Personal information
- Full name: Graham Maurice Jarrett
- Born: 9 February 1937 Bedford, Bedfordshire
- Died: 26 April 2004 (aged 67) North Devon, Devon
- Batting: Right-handed
- Bowling: Leg break

Domestic team information
- 1967–1977: Bedfordshire
- 1971–1974: Minor Counties

Career statistics
| Competition | First-class | List A |
| Matches | 3 | 7 |
| Runs scored | 32 | 26 |
| Batting average | 16.00 | 8.66 |
| 100s/50s | 0/0 | 0/0 |
| Top score | 24* | 14* |
| Balls bowled | 378 | 486 |
| Wickets | 2 | 6 |
| Bowling average | 130.00 | 49.66 |
| 5 wickets in innings | 0 | 0 |
| 10 wickets in match | 0 | 0 |
| Best bowling | 2/83 | 3/21 |
| Catches/stumpings | 0/– | 2/– |
- Source: Cricinfo, 4 August 2011

= Graham Jarrett =

English cricketer

Graham Maurice Jarrett (9 February 1937 – April 2004) was an English cricketer. Jarrett was a right-handed batsman who bowled leg breaks. He was born in Bedford, Bedfordshire and educated at Bedford Modern School.

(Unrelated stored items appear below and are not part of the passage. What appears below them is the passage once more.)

Lemma digit_url_plain v : 0 <= v < 64 ->
  is_newline (digit url_alphabet v) = false
  /\ (digit url_alphabet v ∉ ("%+&;=" : bytes)).
Proof.
  intros H.
  assert (forallb (fun n => negb (is_newline (digit url_alphabet (Z.of_nat n)))
            && bool_decide (digit url_alphabet (Z.of_nat n) ∉ ("%+&;=" : bytes))) (seq 0 64) = true)
    as F by by vm_compute.
  rewrite forallb_forall in F. specialize (F (Z.to_nat v)).
  rewrite Z2Nat.id in F by lia. apply andb_prop in F as [F1 F2]; [|apply in_seq; lia].
  split; [by apply negb_true_iff|by apply bool_decide_eq_true_1 in F2].
Qed.

Lemma lor_24 a b c : 0 <= b < 2 ^ 8 -> 0 <= c < 2 ^ 8 ->
  Z.lor (Z.shiftl a 16) (Z.lor (Z.shiftl b 8) c) = a * 2 ^ 16 + b * 2 ^ 8 + c.
Proof.
  intros Hb Hc. rewrite (Z.lor_comm _ c), (lor_shift_add c) by lia.
  rewrite Z.lor_comm, lor_shift_add by lia. lia.
Qed.

Lemma lor_digits a b c d : 0 <= b < 2 ^ 6 -> 0 <= c < 2 ^ 6 -> 0 <= d < 2 ^ 6 ->
  Z.lor (Z.shiftl a 18) (Z.lor (Z.shiftl b 12) (Z.lor (Z.shiftl c 6) d))
  = a * 2 ^ 18 + b * 2 ^ 12 + c * 2 ^ 6 + d.
Proof.
  intros. rewrite (Z.lor_comm _ d), (lor_shift_add d) by lia.
  rewrite (Z.lor_comm (Z.shiftl b 12)), lor_shift_add by lia.
  rewrite Z.lor_comm, lor_shift_add by lia. lia.
Qed.

(** The four digits of a 24-bit number. *)
Definition digits_of (v : Z) : list Z :=
  [Z.shiftr v 18; Z.land (Z.shiftr v 12) 0x3f; Z.land (Z.shiftr v 6) 0x3f; Z.land v 0x3f].

Lemma digits_of_range v d : 0 <= v < 2 ^ 24 -> d ∈ digits_of v -> 0 <= d < 64.
Proof.
  intros Hv Hd. unfold digits_of in Hd. change 0x3f with (Z.ones 6) in Hd.
  rewrite !Z.land_ones, !Z.shiftr_div_pow2 in Hd by lia.
  set_unfold in Hd. destruct Hd as [->|[->|[->|[->|[]]]]]; dlia.
Qed.

Lemma digits_of_value v : 0 <= v < 2 ^ 24 ->
  match digits_of v with
  | [a; b; c; d] => v = a * 2 ^ 18 + b * 2 ^ 12 + c * 2 ^ 6 + d
  | _ => False
  end.
Proof.
  intros Hv. cbn [digits_of]. change 0x3f with (Z.ones 6).
  rewrite !Z.land_ones, !Z.shiftr_div_pow2 by lia. dlia.
Qed.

Jarrett made his debut for Bedfordshire against Hertfordshire in the 1961 Minor Counties Championship. He played Minor counties cricket for Bedfordshire from 1961 to 1986, making 95 Minor Counties Championship appearances. He made his List A debut against Northamptonshire in the 1967 Gillette Cup. He made 6 further List A appearances, the last of which came against Northumberland in the 1977 Gillette Cup. In his 7 List A matches, he scored 26 runs at an average of 8.66, with a high score of 14 not out. With the ball, he took 6 wickets at a bowling average of 49.66, with best figures of 3/21.

He made his first-class debut for the Minor Counties against the touring Indians in 1971. He made 2 further first-class appearances, against the touring West Indians in 1973 and the touring Pakistanis in 1974. In his 3 matches, he scored 32 runs at an average of 16.00, with a high score of 24 not out. With the ball, he took 2 wickets at an expensive average of 130.00, with best figures of 2/83.